TASK INSTRUCTIONS -
Reproduce the entries below exactly, but only from the line containing "Fixpoint table_entries (f" to the line containing "Definition offset_states (f", inclusive.
==== PROVIDED MATERIAL
(* ===== verification/LemonTables.v ===== *)
(** The tables of the generated parser ([src/sql/lemon.c], [ReportTable]): the numbers of
    the actions, the order in which the action sets of the states are entered into the
    action table, and the arrays that are written to the parser. The arrays are those the
    driver runs on ([Lempar]), so that what it finds in them can be compared with the
    action lists of the states. *)
From S2P Require Import Prelude LemonTable LemonSort LemonData LemonFirst LemonSymbol LemonActions LemonCompress ActTab Lempar LemonUnion.

Definition upd_numbers (nrule : Z) (m : lemon) : lemon :=
  let minShiftReduce := zlen (lem_sorted m) in
  let errAction := minShiftReduce + nrule in
  let accAction := errAction + 1 in
  let noAction := accAction + 1 in
  let minReduce := noAction + 1 in
  let maxAction := minReduce + nrule in
  mkLemon (lem_sorted m) (lem_rule m) (lem_startRule m) (lem_nxstate m) (lem_nsymbol m) (lem_nterminal m)
    minShiftReduce errAction accAction noAction minReduce maxAction
    (lem_symbols m) (lem_errorcnt m) (lem_errsym m) (lem_wildcard m) (lem_start m) (lem_nconflict m).
Definition upd_iTknOfst (o : Z) (s : state) : state :=
  mkState (stp_bp s) (stp_cfp s) (stp_statenum s) (stp_ap s) (stp_nTknAct s) (stp_nNtAct s) o (stp_iNtOfst s)
    (stp_iDfltReduce s) (stp_pDfltReduce s) (stp_autoReduce s).
Definition upd_iNtOfst (o : Z) (s : state) : state :=
  mkState (stp_bp s) (stp_cfp s) (stp_statenum s) (stp_ap s) (stp_nTknAct s) (stp_nNtAct s) (stp_iTknOfst s) o
    (stp_iDfltReduce s) (stp_pDfltReduce s) (stp_autoReduce s).
Definition upd_doesReduce (b : bool) (r : rule) : rule :=
  mkRule (rp_lhs r) (rp_lhsalias r) (rp_lhsStart r) (rp_ruleline r) (rp_rhs r) (rp_rhsalias r) (rp_line r) (rp_code r)
    (rp_codePrefix r) (rp_codeSuffix r) (rp_precsym r) (rp_index r) (rp_iRule r) (rp_noCode r) (rp_codeEmitted r)
    (rp_canReduce r) b (rp_neverReduce r).

(** ** The action table *)

Record axset := mkAx { ax_stp : nat; ax_isTkn : bool; ax_nAction : Z; ax_iOrder : Z }.
Definition axset_compare (p1 p2 : axset) : Z :=
  let c := ax_nAction p2 - ax_nAction p1 in
  if c =? 0 then ax_iOrder p1 - ax_iOrder p2 else c.
Fixpoint axsets (h : heap) (i : Z) (sts : list nat) : list axset :=
  match sts with
  | [] => []
  | s :: sts =>
      mkAx s true (stp_nTknAct (stt (h_states h) s)) (i * 2) ::
      mkAx s false (stp_nNtAct (stt (h_states h) s)) (i * 2 + 1) :: axsets h (i + 1) sts
  end.

(** the entries of one set: the symbols with their actions *)
Fixpoint set_actions (lem : lemon) (h : heap) (isTkn : bool) (l : list action) : res (list (Z * Z)) :=
  match l with
  | [] => Ok []
  | ap :: l =>
      let i := sp_index (sym (h_syms h) (ap_sp ap)) in
      if (if isTkn then i >=? lem_nterminal lem else (i <? lem_nterminal lem) || (i =? lem_nsymbol lem))
      then set_actions lem h isTkn l
      else
        action ← compute_action lem h ap;
        k ← set_actions lem h isTkn l;
        Ok (if action <? 0 then k else (i, action) :: k)
  end.
(** the heap, the table and the extreme offsets *)
Record placing := mkPlacing { pl_heap : heap; pl_tab : acttab; mnTknOfst : Z; mxTknOfst : Z; mnNtOfst : Z; mxNtOfst : Z }.
Definition place_set (lem : lemon) (ax : axset) (pl : placing) : res placing :=
  let h := pl_heap pl in
  tx ← set_actions lem h (ax_isTkn ax) (stp_ap (stt (h_states h) (ax_stp ax)));
  let* (o, p) := acttab_add (pl_tab pl) (ax_isTkn ax) tx in
  if ax_isTkn ax then
    Ok (mkPlacing (upd_states (alter (upd_iTknOfst o) (ax_stp ax)) h) p
          (if o <? mnTknOfst pl then o else mnTknOfst pl) (if o >? mxTknOfst pl then o else mxTknOfst pl) (mnNtOfst pl) (mxNtOfst pl))
  else
    Ok (mkPlacing (upd_states (alter (upd_iNtOfst o) (ax_stp ax)) h) p
          (mnTknOfst pl) (mxTknOfst pl) (if o <? mnNtOfst pl then o else mnNtOfst pl) (if o >? mxNtOfst pl then o else mxNtOfst pl)).
(** up to the first empty set *)
Fixpoint place_sets (lem : lemon) (l : list axset) (pl : placing) : res placing :=
  match l with
  | ax :: l => if ax_nAction ax >? 0 then pl ← place_set lem ax pl; place_sets lem l pl else Ok pl
  | [] => Ok pl
  end.
Definition emitted_states (lem : lemon) : list nat := take (Z.to_nat (lem_nxstate lem)) (lem_sorted lem).
Definition fill_table (calloc_ok : bool) (lem : lemon) (h : heap) : res placing :=
  if negb calloc_ok then Err ExitCalled
  else
    let ax := axsets h 0 (emitted_states lem) in
    let sorted := qsort axset_compare ax in
    if no_ties axset_compare sorted then
      place_sets lem sorted (mkPlacing h (acttab_alloc (lem_nsymbol lem) (lem_nterminal lem)) 0 0 0 0)
    else Err ExitCalled.

(** ** Rules that reduce *)

Fixpoint mark_does (l : list action) (rs : list rule) : res (list rule) :=
  match l with
  | [] => Ok rs
  | ap :: l =>
      if bool_decide (ap_type ap = REDUCE) || bool_decide (ap_type ap = SHIFTREDUCE) then
        match ap_x ap with XRule rp => mark_does l (alter (upd_doesReduce true) rp rs) | _ => Err NullDeref end
      else mark_does l rs
  end.
Fixpoint mark_states (h : heap) (sts : list nat) (rs : list rule) : res (list rule) :=
  match sts with
  | [] => Ok rs
  | s :: sts => rs ← mark_does (stp_ap (stt (h_states h) s)) rs; mark_states h sts rs
  end.
Definition mark_doesReduce (lem : lemon) (h : heap) : res heap :=
  rs ← mark_states h (emitted_states lem) (foldl (λ rs rp, alter (upd_doesReduce false) rp rs) (h_rules h) (lem_rule lem));
  Ok (upd_rules (λ _, rs) h).

(** ** The arrays *)

(** [n] entries of the table from [i] on *)
Fixpoint table_entries (f : lookahead_action → Z) (a : list lookahead_action) (i : Z) (n : nat) : res (list Z) :=
  match n with
  | O => Ok []
  | S n => e ← act_at a i; l ← table_entries f a (i + 1) n; Ok (f e :: l)
  end.
Definition action_table (lem : lemon) (p : acttab) (n : Z) : res (list Z) :=
  table_entries (λ e, if la_action e <? 0 then lem_noAction lem else la_action e) (aAction p) 0 (Z.to_nat n).
Definition lookahead_table (lem : lemon) (p : acttab) (nactiontab : Z) : res (list Z) :=
  l ← table_entries (λ e, if la_lookahead e <? 0 then lem_nsymbol lem else la_lookahead e) (aAction p) 0 (Z.to_nat (nAction p));
  Ok (l ++ replicate (Z.to_nat (lem_nterminal lem + nactiontab - zlen l)) (lem_nterminal lem)).
(** the states up to the last one with an offset *)
Fixpoint trim_offsets (f : state → Z) (h : heap) (rev_sts : list nat) : list nat :=
  match rev_sts with
  | s :: k => if f (stt (h_states h) s) =? NO_OFFSET then trim_offsets f h k else rev_sts
  | [] => []
  end.
Definition offset_states (f : state → Z) (lem : lemon) (h : heap) : list nat :=
  reverse (trim_offsets f h (reverse (emitted_states lem))).
Definition offset_table (f : state → Z) (none : Z) (h : heap) (sts : list nat) : list Z :=
  (λ s, let o := f (stt (h_states h) s) in if o =? NO_OFFSET then none else o) <$> sts.
Definition default_table (lem : lemon) (h : heap) : list Z :=
  (λ s, let d := stp_iDfltReduce (stt (h_states h) s) in if d <? 0 then lem_errAction lem else d + lem_minReduce lem) <$> emitted_states lem.
Definition fallback_table (lem : lemon) (h : heap) : list Z :=
  (λ sp, match sp_fallback (sym (h_syms h) sp) with None => 0 | Some f => sp_index (sym (h_syms h) f) end)
    <$> take (Z.to_nat (lem_nterminal lem)) (lem_symbols lem).
Definition rule_lhs (lem : lemon) (h : heap) : list Z := (λ rp, sp_index (sym (h_syms h) (rp_lhs (rul (h_rules h) rp)))) <$> lem_rule lem.
(** the array is one of [signed char] *)
Definition rule_nrhs (lem : lemon) (h : heap) : list Z := (λ rp, swrap 8 (- zlen (rp_rhs (rul (h_rules h) rp)))) <$> lem_rule lem.

Section Report.
(** the macros that the user of the parser sets, and [lemp->has_fallback] *)
Context (stackdepth : Z) (noerrorrecovery trackmax has_fallback : bool).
========
RESPONSE TO THE EXERCISE -
Fixpoint table_entries (f : lookahead_action → Z) (a : list lookahead_action) (i : Z) (n : nat) : res (list Z) :=
  match n with
  | O => Ok []
  | S n => e ← act_at a i; l ← table_entries f a (i + 1) n; Ok (f e :: l)
  end.
Definition action_table (lem : lemon) (p : acttab) (n : Z) : res (list Z) :=
  table_entries (λ e, if la_action e <? 0 then lem_noAction lem else la_action e) (aAction p) 0 (Z.to_nat n).
Definition lookahead_table (lem : lemon) (p : acttab) (nactiontab : Z) : res (list Z) :=
  l ← table_entries (λ e, if la_lookahead e <? 0 then lem_nsymbol lem else la_lookahead e) (aAction p) 0 (Z.to_nat (nAction p));
  Ok (l ++ replicate (Z.to_nat (lem_nterminal lem + nactiontab - zlen l)) (lem_nterminal lem)).
(** the states up to the last one with an offset *)
Fixpoint trim_offsets (f : state → Z) (h : heap) (rev_sts : list nat) : list nat :=
  match rev_sts with
  | s :: k => if f (stt (h_states h) s) =? NO_OFFSET then trim_offsets f h k else rev_sts
  | [] => []
  end.
Definition offset_states (f : state → Z) (lem : lemon) (h : heap) : list nat :=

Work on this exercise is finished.